Nessa altura, José Luís Carneiro já fazia caminho nas estruturas do partido, sendo líder da Federação do Porto, uma das mais importantes do partido, entre 2012 e 2016.
A proximidade com António Costa, fá-lo-ia chegar ao lugar de maior confiança dentro do partido. Em 2019, o primeiro-ministro nomeia-o secretário-geral adjunto, uma nomeação que na prática faz dele o número dois do partido, numa altura em que o líder tinha pouco tempo para a estrutura interna dadas as obrigações governativas.
Em 2022, no último governo de António Costa, Carneiro assume a pasta de ministro da Administração Interna. É sempre uma das pastas mais difíceis da governação mas, na altura em que o agora candidato à liderança assumiu o lugar, as dificuldades eram ainda maiores.

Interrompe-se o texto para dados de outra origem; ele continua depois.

Lemma client_run : exists s, rtc (interleave client_load) (shared_empty, two_threads) (s, two_done).
Proof.
  eexists. eapply rtc_l. { eapply (il_step _ _ _ 1); [reflexivity|eapply cl_load; reflexivity]. }
  eapply rtc_l. { eapply (il_step _ _ _ 0); [reflexivity|eapply cl_load; reflexivity]. }
  apply rtc_refl.
Qed.

Lemma client_loads_keep_all_events_witness : exists s,
  rtc (interleave client_load) (shared_empty, two_threads) (s, two_done) /\ stored s "GET#/a" ≡ₚ [1; 2].
Proof.
  destruct client_run as [s Hrun]. exists s. split; [exact Hrun|].
  exact (client_loads_keep_all_events shared_empty two_threads s two_done "GET#/a" shared_empty_ok
           ltac:(repeat constructor) Hrun ltac:(repeat constructor)).
Defined.

Lemma server_run : exists s, rtc (interleave server_load) (known_key, two_threads) (s, two_done).
Proof.
  eexists. eapply rtc_l. { eapply (il_step _ _ _ 1); [reflexivity|eapply sl_known; reflexivity]. }
  eapply rtc_l. { eapply (il_step _ _ _ 0); [reflexivity|eapply sl_known; reflexivity]. }
  eapply rtc_l. { eapply (il_step _ _ _ 1); [reflexivity|eapply sl_load; reflexivity]. }
  eapply rtc_l. { eapply (il_step _ _ _ 0); [reflexivity|eapply sl_load; reflexivity]. }
  eapply rtc_l. { eapply (il_step _ _ _ 1); [reflexivity|eapply sl_end; reflexivity]. }
  eapply rtc_l. { eapply (il_step _ _ _ 0); [reflexivity|eapply sl_end; reflexivity]. }
  apply rtc_refl.
Qed.

Lemma server_loads_on_known_keys_keep_all_events_witness : exists s,
  rtc (interleave server_load) (known_key, two_threads) (s, two_done) /\ stored s "GET#/a" ≡ₚ [7; 1; 2].
Proof.
  destruct server_run as [s Hrun]. exists s. split; [exact Hrun|].
  exact (server_loads_on_known_keys_keep_all_events known_key two_threads s two_done "GET#/a" known_key_ok
           ltac:(repeat constructor) ltac:(repeat constructor; eexists; reflexivity) Hrun ltac:(repeat constructor)).
Defined.
(* ===== verification/RegexRules.v ===== *)
(** The regular expressions of [Transformation::load] and of [collectVariablePatterns],
    as the source writes them: the chains of [std::regex_match] and comparisons that
    identify a source and a target, with the expressions read by [rx_compile] and run by
    the search of [Regex].  The recognizers of [Transformation] are proved equal to them,
    on every text. *)
From S2P Require Import Prelude Std Double Json External Functions Query Regex Transformation.
From stdpp Require Import options.

(** ** The chains of the source *)

(** [std::regex_match(spec, matches, std::regex(text))], and [matches.str(i)]. *)
Definition matches_of (text s : string) : option (list string) := x ← rx_compile text; rx_match x s.
Definition group_str (m : list string) (i : nat) : string := default "" (m !! i).

Definition expr {A} (text : string) (f : (nat -> string) -> outcome (option A)) : rule A :=
  fun s => (fun m => f (group_str m)) <$> matches_of text s.
(** The first group is the argument. *)
Definition expr_arg {A} (text : string) (f : string -> A) : rule A := expr text (fun g => Val (Some (f (g 1%nat)))).
(** The two groups are the arguments; the second one is empty when it took no part. *)
Definition expr_groups {A} (text : string) (f : string -> string -> A) : rule A := expr text (fun g => Val (Some (f (g 1%nat) (g 2%nat)))).

Section Chains.
Context (decode : string -> string).

Definition source_chain : list (rule Source) :=
  [lit "request.uri" (source_arg RequestUri "");
   lit "request.uri.path" (source_arg RequestUriPath "");
   expr_arg "^request.uri.param.(.*)" (source_arg RequestUriParam);
   lit "request.body" (source_arg RequestBody "");
   expr_arg "^request.body.(.*)" (source_arg RequestBody);
   lit "response.body" (source_arg ResponseBody "");
   expr_arg "^response.body.(.*)" (source_arg ResponseBody);
   lit "request.headers" (source_arg RequestHeaders "");
   lit "response.headers" (source_arg ResponseHeaders "");
   expr_arg "^request.header.(.*)" (source_arg RequestHeader);
   lit "eraser" (source_arg Eraser "");
   expr_arg "^math.(.*)" (source_arg Math);
   expr "^random\.([-+]{0,1}[0-9]+)\.([-+]{0,1}[0-9]+)$"
     (fun g => let! i1 := stoi (g 1%nat) in let! i2 := stoi (g 2%nat) in Val (Some (mkSource Random "" "" [] i1 i2)));
   expr_arg "^randomset.(.*)" (fun r => mkSource RandomSet r "" (pieces "|" r) 0 0);
   expr_arg "^timestamp.(.*)" (source_arg Timestamp);
   expr_arg "^strftime.(.*)" (source_arg Strftime);
   lit "recvseq" (source_arg Recvseq "");
   lit "sendseq" (source_arg Sendseq "");
   expr_arg "^var.(.*)" (source_arg SVar);
   expr_groups "^vault\.([^.]+)(?:\.(/.+))?$" (fun k p => mkSource SGVar k p [] 0 0);
   expr_arg "^value.([.\s\S]*)" (source_arg Value);
   expr_arg "^serverEvent.(.*)" (fun r => mkSource ServerEvent r "" (tokens decode server_event_source r) 0 0);
   expr_arg "^clientEvent.(.*)" (fun r => mkSource ClientEvent r "" (tokens decode client_event_source r) 0 0);
   lit "response.statusCode" (source_arg ResponseStatusCode "");
   expr_arg "^response.header.(.*)" (source_arg ResponseHeader);
   lit "inState" (source_arg InState "");
   expr_arg "^txtFile.(.*)" (source_arg STxtFile);
   expr_arg "^binFile.(.*)" (source_arg SBinFile);
   expr_arg "^command.(.*)" (source_arg Command)].

Definition response_body_chain : list (rule Target) :=
  [lit "response.body.string" (target_arg ResponseBodyString "");
   lit "response.body.hexstring" (target_arg ResponseBodyHexString "");
   lit "response.body.json.string" (target_arg ResponseBodyJson_String "");
   expr_arg "^response.body.json.string.(.*)" (target_arg ResponseBodyJson_String);
   lit "response.body.json.integer" (target_arg ResponseBodyJson_Integer "");
   expr_arg "^response.body.json.integer.(.*)" (target_arg ResponseBodyJson_Integer);
   lit "response.body.json.unsigned" (target_arg ResponseBodyJson_Unsigned "");
   expr_arg "^response.body.json.unsigned.(.*)" (target_arg ResponseBodyJson_Unsigned);
   lit "response.body.json.float" (target_arg ResponseBodyJson_Float "");
   expr_arg "^response.body.json.float.(.*)" (target_arg ResponseBodyJson_Float);
   lit "response.body.json.boolean" (target_arg ResponseBodyJson_Boolean "");
   expr_arg "^response.body.json.boolean.(.*)" (target_arg ResponseBodyJson_Boolean);
   lit "response.body.json.object" (target_arg ResponseBodyJson_Object "");
   expr_arg "^response.body.json.object.(.*)" (target_arg ResponseBodyJson_Object);
   lit "response.body.json.jsonstring" (target_arg ResponseBodyJson_JsonString "");
   expr_arg "^response.body.json.jsonstring.(.*)" (target_arg ResponseBodyJson_JsonString)].

Definition request_body_chain : list (rule Target) :=
  [lit "request.body.string" (target_arg RequestBodyString "");
   lit "request.body.hexstring" (target_arg RequestBodyHexString "");
   lit "request.body.json.string" (target_arg RequestBodyJson_String "");
   expr_arg "^request.body.json.string.(.*)" (target_arg RequestBodyJson_String);
   lit "request.body.json.integer" (target_arg RequestBodyJson_Integer "");
   expr_arg "^request.body.json.integer.(.*)" (target_arg RequestBodyJson_Integer);
   lit "request.body.json.unsigned" (target_arg RequestBodyJson_Unsigned "");
   expr_arg "^request.body.json.unsigned.(.*)" (target_arg RequestBodyJson_Unsigned);
   lit "request.body.json.float" (target_arg RequestBodyJson_Float "");
   expr_arg "^request.body.json.float.(.*)" (target_arg RequestBodyJson_Float);
   lit "request.body.json.boolean" (target_arg RequestBodyJson_Boolean "");
   expr_arg "^request.body.json.boolean.(.*)" (target_arg RequestBodyJson_Boolean);
   lit "request.body.json.object" (target_arg RequestBodyJson_Object "");
   expr_arg "^request.body.json.object.(.*)" (target_arg RequestBodyJson_Object);
   lit "request.body.json.jsonstring" (target_arg RequestBodyJson_JsonString "");
   expr_arg "^request.body.json.jsonstring.(.*)" (target_arg RequestBodyJson_JsonString)].

Definition other_target_chain : list (rule Target) :=
  [expr_arg "^request.header.(.*)" (target_arg RequestHeader_t);
   lit "request.delayMs" (target_arg RequestDelayMs "");
   lit "request.timeoutMs" (target_arg RequestTimeoutMs "");
   lit "request.uri" (target_arg RequestUri_t "");
   lit "request.method" (target_arg RequestMethod_t "");
   expr_arg "^response.header.(.*)" (target_arg ResponseHeader_t);
   lit "response.statusCode" (target_arg ResponseStatusCode_t "");
   lit "response.delayMs" (target_arg ResponseDelayMs "");
   expr_arg "^var.(.*)" (target_arg TVar);
   expr_groups "^vault\.([^.]+)\.json\.object(?:\.(/.+))?$" (fun k p => mkTarget TGVarJson_Object k p []);
   expr_groups "^vault\.([^.]+)\.json\.jsonstring(?:\.(/.+))?$" (fun k p => mkTarget TGVarJson_JsonString k p []);
   expr_groups "^vault\.([^.]+)(?:\.(/.+))?$" (fun k p => mkTarget TGVar k p []);
   lit "outState" (target_arg OutState "");
   expr "^outState.(POST|GET|PUT|DELETE|HEAD)(\..+)?"
     (fun g => let u := if sempty (g 2%nat) then g 2%nat else sdrop 1 (g 2%nat) in Val (Some (mkTarget OutState (g 1%nat) u [])));
   expr_arg "^txtFile.(.*)" (target_arg TTxtFile);
   expr_arg "^binFile.(.*)" (target_arg TBinFile);
   expr_arg "^udpSocket.(.*)" (target_arg UDPSocket);
   expr_arg "^serverEvent.(.*)" (fun r => mkTarget ServerEventToPurge r "" (tokens decode server_event_target r));
   expr_arg "^clientEvent.(.*)" (fun r => mkTarget ClientEventToPurge r "" (tokens decode client_event_target r));
   lit "break" (target_arg Break "");
   expr "^clientProvision\.([^.]+)(?:\.(.+))?$"
     (fun g => if sempty (g 2%nat) then Val None else Val (Some (mkTarget ClientProvision_t (g 1%nat) (g 2%nat) [])))].

Definition target_chain : list (rule Target) := response_body_chain ++ request_body_chain ++ other_target_chain.
End Chains.

(** The loop of [collectVariablePatterns]: [regex_search] from the end of the match before,
    [matches[0]] and its name. *)
Fixpoint pattern_searches (fuel : nat) (r : re) (s : list ascii) (patterns : gmap string string) : gmap string string :=
  match fuel with
  | O => patterns
  | S fuel =>
      match search_from r true s with
      | None => patterns
      | Some (_, p, q) =>
          let pattern := str (between p q) in
          pattern_searches fuel r (p_rest q) (<[pattern := stake (String.length pattern - 3) (sdrop 2 pattern)]> patterns)
      end
  end.
Definition collect_chain (s : string) : gmap string string :=
  match rx_compile "@\{[^\{\}]*\}" with
  | Some x => pattern_searches (S (String.length s)) (rx_re x) (chars s) ∅
  | None => ∅
  end.

(** ** Expressions that leave no choice *)

Fixpoint lit_re (w : string) (tail : re) : re :=
  match w with EmptyString => tail | String c w => Seq (Char c) (lit_re w tail) end.
Fixpoint wild_re (w : string) (tail : re) : re :=
  match w with EmptyString => tail | String c w => Seq (if decide (c = "."%char) then Dot else Char c) (wild_re w tail) end.

Lemma backtrack_lit {A} w tail (k : pos -> option A) : forall s gs,
  backtrack (lit_re w tail) k (mkPos false (chars s) gs) =
  if starts_with w s then backtrack tail k (mkPos false (chars (sdrop (String.length w) s)) gs) else None.
Proof.
  induction w as [|c w IH]; intros s gs; cbn [lit_re starts_with String.length]; [by rewrite sdrop_0|].
  cbn [backtrack]. unfold eat. cbn [p_rest]. destruct s as [|d s]; [done|]. rewrite chars_cons. cbn [p_groups sdrop].
  case_decide as Hc; [subst; rewrite Ascii.eqb_refl; apply IH|]. by apply Ascii.eqb_neq in Hc as ->.
Qed.

Lemma backtrack_wild {A} w tail (k : pos -> option A) : forall s gs,
  backtrack (wild_re w tail) k (mkPos false (chars s) gs) =
  match wild w s with Some t => backtrack tail k (mkPos false (chars t) gs) | None => None end.
Proof.
  induction w as [|c w IH]; intros s gs; cbn [wild_re wild]; [done|].
  destruct s as [|d s]; [by case_decide|].
  case_decide as Hc; cbn [backtrack]; unfold eat; cbn [p_rest p_groups]; rewrite chars_cons.
  - change (not_newline d) with (dot_ok d). destruct (dot_ok d); [apply IH|done].
  - destruct (Ascii.eqb_spec c d) as [->|Hd]; [rewrite bool_decide_eq_true_2 by done; apply IH|by rewrite bool_decide_eq_false_2].
Qed.

(** The first character of an expression that starts at the begin of the text. *)
Lemma begin_lit {A} c w tail (k : pos -> option A) s :
  backtrack (Seq Bol (lit_re (String c w) tail)) k (at_begin (chars s)) = backtrack (lit_re (String c w) tail) k (mkPos false (chars s) []).
Proof. done. Qed.
Lemma begin_wild {A} c w tail (k : pos -> option A) s :
  backtrack (Seq Bol (wild_re (String c w) tail)) k (at_begin (chars s)) = backtrack (wild_re (String c w) tail) k (mkPos false (chars s) []).
Proof. cbn [wild_re]. by case_decide. Qed.

(** An expression for one character of a set. *)
Definition one_of (r : re) (f : ascii -> bool) : Prop := forall A (k : pos -> option A) p, backtrack r k p = eat f k p.
(* ===== verification/ItemText.v ===== *)
(** [asString]: the text in the traces of an item, with the names of the types
    ([model/Transformation.hpp]), of a converter ([model/TypeConverter.cpp]) and of the key of
    an event ([model/keys.hpp]). *)
From S2P Require Import Prelude Std Double Functions Query Json External JsonReader Keys TypeConverter Transformation.
From Stdlib Require Import SpecFloat.
From stdpp Require Import options.
#[local] Open Scope Z_scope.

Definition SourceTypeAsText (t : SourceType) : string :=
  match t with
  | RequestUri => "RequestUri" | RequestUriPath => "RequestUriPath" | RequestUriParam => "RequestUriParam" | RequestBody => "RequestBody"
  | ResponseBody => "ResponseBody" | RequestHeader => "RequestHeader" | RequestHeaders => "RequestHeaders" | Eraser => "Eraser" | Math => "Math"
  | Random => "Random" | RandomSet => "RandomSet" | Timestamp => "Timestamp" | Strftime => "Strftime" | Recvseq => "Recvseq" | SVar => "SVar"
  | SGVar => "SGVar" | Value => "Value" | ServerEvent => "ServerEvent" | InState => "InState" | STxtFile => "STxtFile" | SBinFile => "SBinFile"
  | Command => "Command" | Sendseq => "Sendseq" | ClientEvent => "ClientEvent" | ResponseHeader => "ResponseHeader"
  | ResponseHeaders => "ResponseHeaders" | ResponseStatusCode => "ResponseStatusCode"
  end.

Definition TargetTypeAsText (t : TargetType) : string :=
  match t with
  | ResponseBodyString => "ResponseBodyString" | ResponseBodyHexString => "ResponseBodyHexString"
  | ResponseBodyJson_String => "ResponseBodyJson_String" | ResponseBodyJson_Integer => "ResponseBodyJson_Integer"
  | ResponseBodyJson_Unsigned => "ResponseBodyJson_Unsigned" | ResponseBodyJson_Float => "ResponseBodyJson_Float"
  | ResponseBodyJson_Boolean => "ResponseBodyJson_Boolean" | ResponseBodyJson_Object => "ResponseBodyJson_Object"
  | ResponseBodyJson_JsonString => "ResponseBodyJson_JsonString" | ResponseHeader_t => "ResponseHeader"
  | ResponseStatusCode_t => "ResponseStatusCode" | ResponseDelayMs => "ResponseDelayMs" | TVar => "TVar" | TGVar => "TGVar"
  | TGVarJson_Object => "TGVarJson_Object" | TGVarJson_JsonString => "TGVarJson_JsonString" | OutState => "OutState" | TTxtFile => "TTxtFile"
  | TBinFile => "TBinFile" | UDPSocket => "UDPSocket" | ServerEventToPurge => "ServerEventToPurge" | Break => "Break"
  | RequestBodyString => "RequestBodyString" | RequestBodyHexString => "RequestBodyHexString"
  | RequestBodyJson_String => "RequestBodyJson_String" | RequestBodyJson_Integer => "RequestBodyJson_Integer"
  | RequestBodyJson_Unsigned => "RequestBodyJson_Unsigned" | RequestBodyJson_Float => "RequestBodyJson_Float"
  | RequestBodyJson_Boolean => "RequestBodyJson_Boolean" | RequestBodyJson_Object => "RequestBodyJson_Object"
  | RequestBodyJson_JsonString => "RequestBodyJson_JsonString" | RequestHeader_t => "RequestHeader" | RequestDelayMs => "RequestDelayMs"
  | RequestTimeoutMs => "RequestTimeoutMs" | ClientEventToPurge => "ClientEventToPurge" | RequestUri_t => "RequestUri"
  | RequestMethod_t => "RequestMethod" | ClientProvision_t => "ClientProvision"
  end.

Definition FilterTypeAsText (t : FilterType) : string :=
  match t with
  | RegexCapture => "RegexCapture" | RegexReplace => "RegexReplace" | Append => "Append" | Prepend => "Prepend" | Sum => "Sum"
  | Multiply => "Multiply" | ConditionVar => "ConditionVar" | EqualTo => "EqualTo" | DifferentFrom => "DifferentFrom"
  | JsonConstraint_f => "JsonConstraint" | SchemaId => "SchemaId" | Split => "Split" | BaseConvert => "BaseConvert" | FStrptime => "Strptime"
  | FStrftime => "Strftime" | RegexKey => "RegexKey" | Size => "Size"
  end.

(** [ss << f]: six significant digits, without the zeros at the end. *)
Definition stream_double (f : double) : string :=
  match f with
  | S754_zero s => if s then "-0" else "0"
  | S754_infinity s => if s then "-inf" else "inf"
  | S754_nan => "nan"
  | S754_finite s m e =>
      let '(num, den) := if 0 <=? e then (Z.pos m * 2 ^ e, 1) else (Z.pos m, 2 ^ (- e)) in
      let k := log10 num den - 5 in
      let '(a, k) := strip_zeros 7 (rounded num den k) k in
      let ds := to_string_u a in
      let len := Z.of_nat (String.length ds) in
      let x := len + k - 1 in
      (if s then "-" else "") +:+
      (if (x <? -4) || (6 <=? x) then
         stake 1 ds +:+ (if len =? 1 then "" else "." +:+ sdrop 1 ds) +:+ "e" +:+ (if x <? 0 then "-" else "+")
         +:+ (if Z.abs x <? 10 then "0" else "") +:+ to_string_u (Z.abs x)
       else if 0 <=? k then ds +:+ zeros k
       else if 0 <=? x then stake (Z.to_nat (x + 1)) ds +:+ "." +:+ sdrop (Z.to_nat (x + 1)) ds
       else "0." +:+ zeros (- x - 1) +:+ ds)
  end.

(** The names of the variables, in the order of their patterns. *)
Definition variables_text (title : string) (m : gmap string string) : string :=
  if bool_decide (m = ∅) then "" else
  title +:+ String.concat "" (map (fun kv => " " +:+ kv.2) (map_entries m)).

Section ItemText.
Context `{RegexLib}.

Definition source_text (t : Item) : string :=
  let s := it_source t in
  "SourceType: " +:+ SourceTypeAsText (source_type_ s) +:+
  match source_type_ s with
  | RequestUri | RequestUriPath | Eraser | Recvseq | Sendseq | InState | ResponseStatusCode => ""
  | ty =>
      " | source_: " +:+ source_ s +:+
      match ty with
      | RequestBody | ResponseBody => " (empty: whole, path: node)"
      | Random => " | source_i1_: " +:+ to_string_i (source_i1_ s) +:+ " (Random min) | source_i2_: " +:+ to_string_i (source_i2_ s) +:+ " (Random max)"
      | RandomSet | ServerEvent | ClientEvent =>
          " | source_tokenized_:" +:+ String.concat "" (map (fun x => " '" +:+ x +:+ "'") (source_tokenized_ s))
      | STxtFile | SBinFile => " (path file)"
      | Command => " (shell command expression)"
      | _ => ""
      end +:+ variables_text " | source variables:" (source_patterns_ t)
  end.

Definition target_text (t : Item) : string :=
  let a := it_target t in
  let second := variables_text " | target2 variables:" (target2_patterns_ t) in
  " | TargetType: " +:+ TargetTypeAsText (target_type_ a) +:+
  match target_type_ a with
  | ResponseStatusCode_t | ResponseDelayMs | ResponseBodyString | ResponseBodyHexString
  | RequestDelayMs | RequestTimeoutMs | RequestBodyString | RequestBodyHexString => ""
  | ty =>
      " | target_: " +:+ target_ a +:+
      match ty with
      | ResponseBodyJson_String | ResponseBodyJson_Integer | ResponseBodyJson_Unsigned | ResponseBodyJson_Float | ResponseBodyJson_Boolean
      | ResponseBodyJson_Object | RequestBodyJson_String | RequestBodyJson_Integer | RequestBodyJson_Unsigned | RequestBodyJson_Float
      | RequestBodyJson_Boolean | RequestBodyJson_Object => " (empty: whole, path: node)"
      | OutState =>
          " (empty: current method, method: another) | target2_: " +:+ target2_ a +:+ "(empty: current uri, uri: another)" +:+ second
      | TTxtFile | TBinFile => " (path file)"
      | ClientProvision_t => if sempty (target2_ a) then "" else " | target2_: " +:+ target2_ a +:+ " (explicit inState)" +:+ second
      | UDPSocket => " (<path file>[|<write delay ms>])"
      | _ => ""
      end +:+ variables_text " | target variables:" (target_patterns_ t)
  end.

Definition bool_text (b : bool) : string := if b then "true" else "false".
Definition unit_text (n : Z) : string := default "" (["s"; "ms"; "us"; "ns"] !! Z.to_nat n).

Definition filter_text_ (f : Filter) (patterns : gmap string string) : string :=
  " | FilterType: " +:+ FilterTypeAsText (filter_type_ f) +:+
  match filter_type_ f with
  | Split => " | size: " +:+ to_string_i (filter_i_ f) +:+ " | count: " +:+ to_string_u (filter_u_ f) +:+ " | sep: '" +:+ filter_ f
             +:+ "' | filler: '" +:+ filter_filler_ f +:+ "' | numeric: " +:+ bool_text (negb (filter_number_type_ f =? 0))
  | BaseConvert => " | in: " +:+ to_string_i (filter_i_ f) +:+ " | out: " +:+ to_string_u (filter_u_ f) +:+ " | capital: "
                   +:+ bool_text (negb (filter_number_type_ f =? 0))
  | FStrptime | FStrftime => " | fmt: '" +:+ filter_ f +:+ "' | unit: " +:+ unit_text (filter_number_type_ f)
  | Sum | Multiply | Size =>
      " | filter_number_type_: " +:+ to_string_i (filter_number_type_ f) +:+ " (0: integer, 1: unsigned, 2: float)"
      +:+ " | filter_i_: " +:+ to_string_i (filter_i_ f) +:+ " | filter_u_: " +:+ to_string_u (filter_u_ f)
      +:+ " | filter_f_: " +:+ stream_double (filter_f_ f)
  | ty =>
      " | filter_ " +:+ filter_ f +:+
      match ty with
      | RegexReplace => " (fmt)"
      | RegexCapture => " (literal, although not actually needed, but useful to access & print on traces)"
      | _ => ""
      end
  end +:+ variables_text " | filter variables:" patterns.

Definition Transformation_asString (t : Transformation) : string :=
  let i := tr_item t in
  source_text i +:+ target_text i +:+ match it_filter i with Some f => filter_text_ f (filter_patterns_ i) | None => "" end.
End ItemText.

(** [TypeConverter::asString]: the native type is in capitals; the text of the document may
    throw. *)
Definition native_index (n : NativeType) : Z :=
  match n with TString => 0 | TInteger => 1 | TUnsigned => 2 | TFloat => 3 | TBoolean => 4 | TObject => 5 end.
Definition TypeConverter_asString `{JsonText} (t : TypeConverter) : outcome string :=
  let title n (native other : string) := " | " +:+ (if decide (native_type_ t = n) then native else other) +:+ ": " in
  let! dump := json_dump (j_value_ t) in
  Val ("NativeType (String = 0, Integer, Unsigned, Float, Boolean, Object): " +:+ to_string_i (native_index (native_type_ t))
       +:+ title TString "STRING" "String" +:+ s_value_ t
       +:+ title TInteger "INTEGER" "Integer" +:+ to_string_i (i_value_ t)
       +:+ title TUnsigned "UNSIGNED" "Unsigned" +:+ to_string_u (u_value_ t)
       +:+ title TFloat "FLOAT" "Float" +:+ stream_double (f_value_ t)
       +:+ title TBoolean "BOOLEAN" "Boolean" +:+ bool_text (b_value_ t)
       +:+ title TObject "OBJECT" "Object" +:+ dump).

(** [EventKey::asString] *)
Definition EventKey_asString (k : EventKey) : string :=
  (if nkeys_ (ek_data k) =? 3 then "clientEndpointId: " +:+ client_endpoint_id_ (ek_data k) +:+ " | " else "") +:+
  "requestMethod: " +:+ method_ (ek_data k) +:+ " | requestUri: " +:+ uri_ (ek_data k) +:+ " | eventNumber: " +:+ number_ k.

O histórico de ministros da Administração Interna do PS foi tudo menos famoso. Em 2017, Constança Urbano de Sousa viu-se obrigada a pedir a demissão, depois dos trágicos incêndios de junho e outubro, que provocaram uma centena de mortos no país. A incapacidade de resposta das forças de proteção civil e a falência do SIRESP foram determinantes para as duas tragédias, e a ministra não foi capaz de dar resposta aos problemas. Em outubro foi o próprio Presidente da República que obrigou à sua demissão, no declaração ao país que proferiu após os incêndios de outubro. Eduardo Cabrita foi o senhor que se seguiu, mas as coisas também não correram bem. A morte de um cidadão ucraniano às mãos do SEF, no aeroporto de Lisboa (facto que viria a ditar a extinção do SEF) e o atropelamento de um cidadão pelo carro em que o ministro seguia, foram os dois casos a que Eduardo Cabrita não resistiria.
Depois de ter obtido uma surpreendente maioria absoluta, António Costa chama Carneiro para o lugar. Nas mãos do novo ministro da Administração Interna fica o difícil processo de extinção do SEF e reintegração dos agentes que faziam parte daquela força de segurança e fica também o novo desenho de controlo de imigrantes nas fronteiras nacionais. Para além disso teve ainda que lidar com a organização e segurança da Jornada Mundial da Juventude e, claro está, como uma época sempre perigosa de fogos florestais.
Como em quase todo o seu percurso, Carneiro entrou discreto, cumpriu a missão e esteve sempre longe de polémicas. Foi aliás na Administração Interna que adquiriu pergaminhos para poder ser visto como candidato da ala costista, nas eleições internas que levaram à vitória de Pedro Nuno Santos. Apesar de derrotado, conseguiu uns honrosos 36% de votos que lhe permitiram acalentar a esperança de que um dia havia de ser líder do partido. Teve razão e no próximo sábado será eleito para conduzir os socialistas no pior momento da sua história.